[Collected data]
Lemma signUp_created_text bcrypt_hash req c env db :
  status (response (signUp bcrypt_hash req c env db)) = 201 ->
  textOk (su_email req) = true.
Proof.
  unfold signUp.
  destruct (_ || _ || _ || _ || _); [discriminate|].
  destruct (negb (emailRegex_test _)); [discriminate|].
  destruct (_ <? _)%nat; [discriminate|].
  destruct (textOk (su_email req)); [reflexivity|discriminate].
Qed.

Lemma generated_session_token_ok env : textOk (newSessionToken env) = true.
Proof.
  pose proof (generated_ok env) as H.
  apply andb_prop in H. destruct H as [H _].
  apply andb_prop in H. destruct H as [_ H]. exact H.
Qed.


Lemma signIn_ok bcrypt_compare req c env db :
  status (response (signIn bcrypt_compare req c env db)) = 200 ->
  exists user,
    is_empty (si_email req) = false /\ is_empty (si_password req) = false
    /\ select_first (fun u => Users.email u =? si_email req) (users db) = Some user
    /\ bcrypt_compare (si_password req) (Users.password user) = true
    /\ existsb (fun r => Sessions.token r =? newSessionToken env)
               (delete_where (expiredSessionOf (Users.id user) (now2 env)) (sessions db))
       = false
    /\ signIn bcrypt_compare req c env db
       = {| response :=
              {| status := 200; success := true;
                 message := Some "Signed in successfully";
                 data := UserData (userView user);
                 cookie := Some (sessionCookie (newSessionToken env)
                                   (if si_rememberMe req then sevenDays else oneDay)) |};
            store :=
              {| users := users db;
                 sessions :=
                   delete_where (expiredSessionOf (Users.id user) (now2 env))
                                (sessions db)
                   ++ [newSessionRow (Users.id user) c env
                         (now env + (if si_rememberMe req then sevenDays else oneDay))];
                 tokens := tokens db |};
            outbox := [] |}.
Proof.
  unfold signIn.
  destruct (is_empty (si_email req)); [discriminate|].
  destruct (is_empty (si_password req)); [discriminate|]. simpl.
  destruct (negb (textOk _)); [discriminate|].
  destruct (select_first _ _) as [user|] eqn:Hsel; [|discriminate].
  destruct (bcrypt_compare _ _) eqn:Hcmp; [|discriminate]. simpl.
  destruct (insert_session _ _) as [db2|] eqn:Hs; [|discriminate].
  intros _. exists user.
  pose proof Hs as Hs'. apply insert_session_some in Hs'. subst db2.
  assert (Ht : existsb (fun r => Sessions.token r =? newSessionToken env)
                 (delete_where (expiredSessionOf (Users.id user) (now2 env))
                               (sessions db)) = false).
  { unfold insert_session in Hs. simpl in Hs.
    destruct (existsb (fun r => Sessions.id r =? newSessionId env) _); [discriminate|].
    fold (expiredSessionOf (Users.id user) (now2 env)) in Hs.
    destruct (existsb (fun r => Sessions.token r =? newSessionToken env) _);
      [discriminate|reflexivity]. }
  split; [reflexivity|]. split; [reflexivity|]. split; [reflexivity|].
  split; [exact Hcmp|]. split; [exact Ht|reflexivity].
Qed.
(** * Homematic(IP) Local: the climate adapter

    A shallow embedding of [custom_components/homematicip_local/climate.py]:
    the enum translation tables, the read-side properties of
    [HaHomematicClimate] and its command methods, followed by the theorems
    that relate them to the written specification.

    Conventions.
    - A Python [dict] is an insertion-ordered association list with unique
      keys ([dict_set] overwrites in place, otherwise appends).
    - [Mapping[str, Any]] (state attributes, [**kwargs]) is a [gmap string PyVal].
    - A [float] is an IEEE binary64 value ([PrimFloat.float]); the adapter
      never computes with one, it only passes them along.
    - An exception is the [Raise] branch of [result].
    - The command methods run in a small state monad over [World]: the
      system clock, the trace of calls made on the device handle and the
      records handed to the module logger. *)

From Stdlib Require Import ZArith String PrimFloat.
From stdpp Require Import base option list strings gmap.

Open Scope string_scope.
Open Scope Z_scope.

(** ** Python values *)

(** The values that travel through [Any]-typed positions. *)
Inductive PyVal : Type :=
| PyNone
| PyBool (b : bool)
| PyInt (z : Z)
| PyFloat (f : float)
| PyStr (s : string).

(** [x is None] *)
Definition is_none (x : PyVal) : bool :=
  match x with PyNone => true | _ => false end.

(** An [Optional[float]] seen as a Python value. *)
Definition of_float (x : option float) : PyVal :=
  match x with Some f => PyFloat f | None => PyNone end.

(** An [Optional[int]] seen as a Python value. *)
Definition of_int (x : option Z) : PyVal :=
  match x with Some z => PyInt z | None => PyNone end.

(** An [Optional[str]] seen as a Python value. *)
Definition of_str (x : option string) : PyVal :=
  match x with Some s => PyStr s | None => PyNone end.

(** [mapping.get(key)]: the stored value, [None] when the key is absent. *)
Definition mapping_get (m : gmap string PyVal) (key : string) : PyVal :=
  default PyNone (m !! key).

(** ** Exceptions *)

Inductive exn : Type :=
| KeyError
| ValueError (what : string)
| OverflowError.

Inductive result (A : Type) : Type :=
| Ok (a : A)
| Raise (e : exn).
Arguments Ok {A} a.
Arguments Raise {A} e.

Definition result_bind {A B} (r : result A) (k : A -> result B) : result B :=
  match r with Ok a => k a | Raise e => Raise e end.

(** ** Dictionaries *)

Section Dict.
Context {K V : Type} `{EqDecision K}.

(** [d.get(k)] with [None] for a missing key. *)
Fixpoint dict_get (k : K) (d : list (K * V)) : option V :=
  match d with
  | [] => None
  | (k', v) :: d' => if decide (k = k') then Some v else dict_get k d'
  end.

(** [k in d] *)
Definition dict_contains (k : K) (d : list (K * V)) : bool :=
  match dict_get k d with Some _ => true | None => false end.

(** [d[k]], which raises [KeyError] for a missing key. *)
Definition dict_getitem (k : K) (d : list (K * V)) : result V :=
  match dict_get k d with Some v => Ok v | None => Raise KeyError end.

(** [d[k] = v]: an existing key keeps its position, a new one goes last. *)
Fixpoint dict_set (k : K) (v : V) (d : list (K * V)) : list (K * V) :=
  match d with
  | [] => [(k, v)]
  | (k', v') :: d' =>
      if decide (k = k') then (k, v) :: d' else (k', v') :: dict_set k v d'
  end.

(** [d.items()] *)
Definition dict_items (d : list (K * V)) : list (K * V) := d.
End Dict.

(** One turn of [{v: k for k, v in d.items()}]: store the item's key under
    the item's value. *)
Definition dict_flip_into {K V : Type} `{EqDecision V}
    (acc : list (V * K)) (kv : K * V) : list (V * K) :=
  dict_set (snd kv) (fst kv) acc.

(** [{v: k for k, v in d.items()}] *)
Definition dict_inverse {K V : Type} `{EqDecision V} (d : list (K * V)) : list (V * K) :=
  foldl dict_flip_into [] (dict_items d).

(** ** Enumerations of the device library (hahomematic)

    The library, not this file, owns these enums.  The members the adapter
    names are constructors of their own; [other] stands for any member the
    adapter does not name, identified by its string value.  All three are
    string enums: a member compares and prints as its value. *)

Module HmHvacMode.
Inductive t : Type := AUTO | COOL | HEAT | OFF | other (value : string).
Lemma int_ok_spec z : int_ok z = true → in_int z.
Proof. unfold int_ok, in_int. intros [?%Z.leb_le ?%Z.leb_le]%andb_true_iff. lia. Qed.

Lemma next_field_pipe cap f rest :
  field_ok cap f = true →
  next_field cap (f +:+ String pipe rest) = Parsed_ok (f, rest).
Proof.
  intros (Hne & Hlen & Hclean)%field_ok_spec. unfold next_field.
  rewrite strtok_pipe by (done || by apply clean_no_pipe).
  by rewrite decide_True.
Qed.

Lemma next_int_pipe z rest :
  in_int z → next_int (print_int z +:+ String pipe rest) = Parsed_ok (z, rest).
Proof.
  intros Hz. unfold next_int.
  rewrite strtok_pipe
    by (apply print_int_nonempty || apply clean_no_pipe, print_int_clean).
  by rewrite atoi_print_int.
Qed.

Lemma next_int_end z :
  in_int z → next_int (print_int z) = Parsed_ok (z, "").
Proof.
  intros Hz. unfold next_int.
  rewrite strtok_end
    by (apply print_int_nonempty || apply clean_no_pipe, print_int_clean).
  by rewrite atoi_print_int.
Qed.

Lemma parse_book_fields b : book_ok b = true → parse_book (book_fields b) = Parsed_ok b.
Proof.
  unfold book_ok. rewrite !andb_true_iff.
  intros [[[[[Hi Ht] Ha] Hg] Hav%int_ok_spec] Hbc%int_ok_spec].
  unfold parse_book, book_fields.
  rewrite (next_field_pipe _ _ _ Hi). cbn [mbind Parsed_bind].
  rewrite (next_field_pipe _ _ _ Ht). cbn [mbind Parsed_bind].
  rewrite (next_field_pipe _ _ _ Ha). cbn [mbind Parsed_bind].
  rewrite (next_field_pipe _ _ _ Hg). cbn [mbind Parsed_bind].
  rewrite (next_int_pipe _ _ Hav). cbn [mbind Parsed_bind].
  rewrite (next_int_end _ Hbc). cbn [mbind Parsed_bind].
  by destruct b.
Qed.
(** * agent-os contracts: cost-governor decision engine and contract validators

  A shallow embedding of the Python sources under [contracts/]:

  - [cost-governor/runtime_validator/{types,decision,validator,policy_index}.py]
  - [health/runtime_validator/validator.py]
  - [logging/runtime_validator/validator.py]
  - [routing/runtime_validator/validator.py]

  and of the two scripts under [mcp-server-config/scripts/]:

  - [validate-mcp-config.py] and [convert-config.py], their [main] apart.

  Conventions of the embedding.

  - A Python [str] is a [string]; one [ascii] stands for one character, so
    the texts covered are those whose characters have code points below 256.
  - A Python [float] is a binary64 [float] of the kernel; [a > b] is
    [PrimFloat.ltb b a] and [a + b] is [PrimFloat.add a b].
  - A Python [int] is a [Z].
  - The [errors] list that every checker receives and appends to is passed
    in and returned explicitly.
  - A call either returns or raises: [InvariantViolation] with its message,
    or the [TypeError] of hashing or ordering a value of the wrong type.
  - Built-ins of the interpreter that recurse through containers (the
    printing, [==] and [>] of lists and dicts), the printing of a float,
    [datetime.fromisoformat] and the casbin enforcer that [load_enforcer]
    builds from the policy files are parameters of the model. *)

From Stdlib Require Import List String Ascii Bool ZArith Lia.
From Stdlib Require Import Floats.PrimFloat Floats.SpecFloat Floats.FloatOps.
From Stdlib Require Floats.FloatAxioms.
From Stdlib Require Import Numbers.DecimalString.
From Stdlib Require Import Sorting.Sorted Sorting.Permutation.
Import ListNotations.

Set Warnings "-register-all".

Local Open Scope list_scope.
Local Open Scope string_scope.

(* ================================================================== *)
(** * Part I — the embedded program                                     *)
(* ================================================================== *)

(** ** Python string built-ins *)

Module PyStr.

(** [s.startswith(p)] *)
Definition startswith (s p : string) : bool := String.prefix p s.

(** [needle in hay] for two strings. *)
Fixpoint str_in (needle hay : string) : bool :=
  String.prefix needle hay
  || match hay with
     | EmptyString => false
     | String _ rest => str_in needle rest
     end.

(** [s[:n]] *)
Definition take (n : nat) (s : string) : string := String.substring 0 n s.

(** One character of [s.lower()]: A–Z, and the upper-case letters of the
    Latin-1 block (192–222 without the multiplication sign 215). *)
Definition lower_char (c : ascii) : ascii :=
  let n := nat_of_ascii c in
  if ((65 <=? n) && (n <=? 90))%nat then ascii_of_nat (n + 32)
  else if ((192 <=? n) && (n <=? 222) && negb (n =? 215))%nat
       then ascii_of_nat (n + 32)
  else c.

Fixpoint lower (s : string) : string :=
  match s with
  | EmptyString => EmptyString
  | String c rest => String (lower_char c) (lower rest)
  end.

(** [re.compile(pat, re.IGNORECASE).search(s)] for a pattern made of
    lower-case letters and punctuation only: a character of the text
    matches a pattern character when its lower-case form is that
    character. *)
Definition search_ignorecase (pat s : string) : bool := str_in pat (lower s).

(** [c.isspace()] on code points below 256. *)
Definition isspace (c : ascii) : bool :=
  let n := nat_of_ascii c in
  (((9 <=? n) && (n <=? 13)) || ((28 <=? n) && (n <=? 32))
   || (n =? 133) || (n =? 160))%nat.

Fixpoint all_space (s : string) : bool :=
  match s with
  | EmptyString => true
  | String c rest => isspace c && all_space rest
  end.

(** [not s.strip()]: stripping leaves nothing exactly when every character
    is white space. *)
Definition blank (s : string) : bool := all_space s.

(** [str(n)] for a natural number (an index of [enumerate], a [len]). *)
Definition of_nat (n : nat) : string := NilEmpty.string_of_uint (Nat.to_uint n).

(** [str(n)] for an integer. *)
Definition of_Z (n : Z) : string := NilZero.string_of_int (Z.to_int n).

(** [sep.join(parts)] *)
Definition join (sep : string) (parts : list string) : string :=
  String.concat sep parts.

Definition newline : string := String (ascii_of_nat 10) EmptyString.

(** [s.endswith(suffix)] *)
Definition endswith (s suffix : string) : bool :=
  let n := String.length s in
  let m := String.length suffix in
  (m <=? n)%nat && String.eqb (String.substring (n - m) m s) suffix.

(** [s[:-1]] *)
Definition drop_last (s : string) : string :=
  String.substring 0 (String.length s - 1) s.

(** [sorted(xs)] for a list of strings.  Strings are totally ordered, so the
    result is the one ascending arrangement of [xs], whatever the sorting
    algorithm; here it is built by insertion. *)
Fixpoint insert (x : string) (xs : list string) : list string :=
  match xs with
  | [] => [x]
  | y :: rest => if String.leb x y then x :: xs else y :: insert x rest
  end.

Fixpoint sorted (xs : list string) : list string :=
  match xs with
  | [] => []
  | x :: rest => insert x (sorted rest)
  end.

(** [xs == ys] for two lists of strings. *)
Fixpoint list_eqb (xs ys : list string) : bool :=
  match xs, ys with
  | [], [] => true
  | x :: xs', y :: ys' => String.eqb x y && list_eqb xs' ys'
  | _, _ => false
  end.

(** [set(xs)], as the distinct elements of [xs]. *)
Definition distinct (xs : list string) : list string :=
  nodup string_dec xs.

End PyStr.

(** ** cost-governor: [types.py] *)

Module OnSoftCap.
Inductive t := LOG_ONLY | DEGRADE_MODEL | NOTIFY_OPS | QUEUE_REQUESTS.
Definition value (x : t) : string :=
  match x with
  | LOG_ONLY => "log-only"
  | DEGRADE_MODEL => "degrade-model"
  | NOTIFY_OPS => "notify-ops"
  | QUEUE_REQUESTS => "queue-requests"
  end.
End OnSoftCap.

Module OnHardCap.
Inductive t := HALT_ALL | HALT_NONCRITICAL | QUEUE_REQUESTS
             | QUEUE_REQUESTS_DEFER | NONE.
Definition value (x : t) : string :=
  match x with
  | HALT_ALL => "halt-all"
  | HALT_NONCRITICAL => "halt-noncritical"
  | QUEUE_REQUESTS => "queue-requests"
  | QUEUE_REQUESTS_DEFER => "queue-requests-defer"
  | NONE => "none"
  end.
Definition eqb (x y : t) : bool :=
  match x, y with
  | HALT_ALL, HALT_ALL | HALT_NONCRITICAL, HALT_NONCRITICAL
  | QUEUE_REQUESTS, QUEUE_REQUESTS
  | QUEUE_REQUESTS_DEFER, QUEUE_REQUESTS_DEFER | NONE, NONE => true
  | _, _ => false
  end.
End OnHardCap.

Module DropPolicy.
Inductive t := DROP_OLDEST | DROP_NEWEST | DROP_NONCRITICAL_FIRST.
Definition value (x : t) : string :=
  match x with
  | DROP_OLDEST => "drop-oldest"
  | DROP_NEWEST => "drop-newest"
  | DROP_NONCRITICAL_FIRST => "drop-noncritical-first"
  end.
End DropPolicy.

Inductive DecisionAction := ALLOW | BLOCK | QUEUE | DEGRADE.

Record QueuePolicy := {
qp_enabled : bool;
max_queue_depth : Z;
default_ttl_seconds : Z;
drop_policy : DropPolicy.t
}.

Record SpendMonitoring := {
sm_enabled : bool;
alert_emails : list string;
daily_report : bool;
anomaly_detection : bool;
alert_threshold_percent : float
}.

Record CostGovernor := {
currency : string;
daily_soft_cap : float;
daily_hard_cap : option float;
on_soft_cap : OnSoftCap.t;
on_hard_cap : OnHardCap.t;
model_degrade_ladder : list string;
allowlist_tasks_under_hard_cap : list string;
per_request_cap : option float;
reset_timezone : string;
queue_policy : option QueuePolicy;
spend_monitoring : option SpendMonitoring
}.

Record Decision := {
action : DecisionAction;
reason : string;
deferred : bool;
degraded_model : option string;
log : bool;
notify : bool
}.

(** [Decision(action=a, reason=r)] with every other field at its default. *)
Definition Decision_default (a : DecisionAction) (r : string) : Decision :=
{| action := a; reason := r; deferred := false; degraded_model := None;
   log := false; notify := false |}.

(** [a > b] on floats. *)
Definition float_gt (a b : float) : bool := PrimFloat.ltb b a.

§ **INSTRUCTIONS FOR THE TASK**:
Each line from the top of the data, up to and including the line that contains "user) = true", should be set down exactly.

§ **SOLUTION BELOW**:
Lemma signUp_created_text bcrypt_hash req c env db :
  status (response (signUp bcrypt_hash req c env db)) = 201 ->
  textOk (su_email req) = true.
Proof.
  unfold signUp.
  destruct (_ || _ || _ || _ || _); [discriminate|].
  destruct (negb (emailRegex_test _)); [discriminate|].
  destruct (_ <? _)%nat; [discriminate|].
  destruct (textOk (su_email req)); [reflexivity|discriminate].
Qed.

Lemma generated_session_token_ok env : textOk (newSessionToken env) = true.
Proof.
  pose proof (generated_ok env) as H.
  apply andb_prop in H. destruct H as [H _].
  apply andb_prop in H. destruct H as [_ H]. exact H.
Qed.


Lemma signIn_ok bcrypt_compare req c env db :
  status (response (signIn bcrypt_compare req c env db)) = 200 ->
  exists user,
    is_empty (si_email req) = false /\ is_empty (si_password req) = false
    /\ select_first (fun u => Users.email u =? si_email req) (users db) = Some user
    /\ bcrypt_compare (si_password req) (Users.password user) = true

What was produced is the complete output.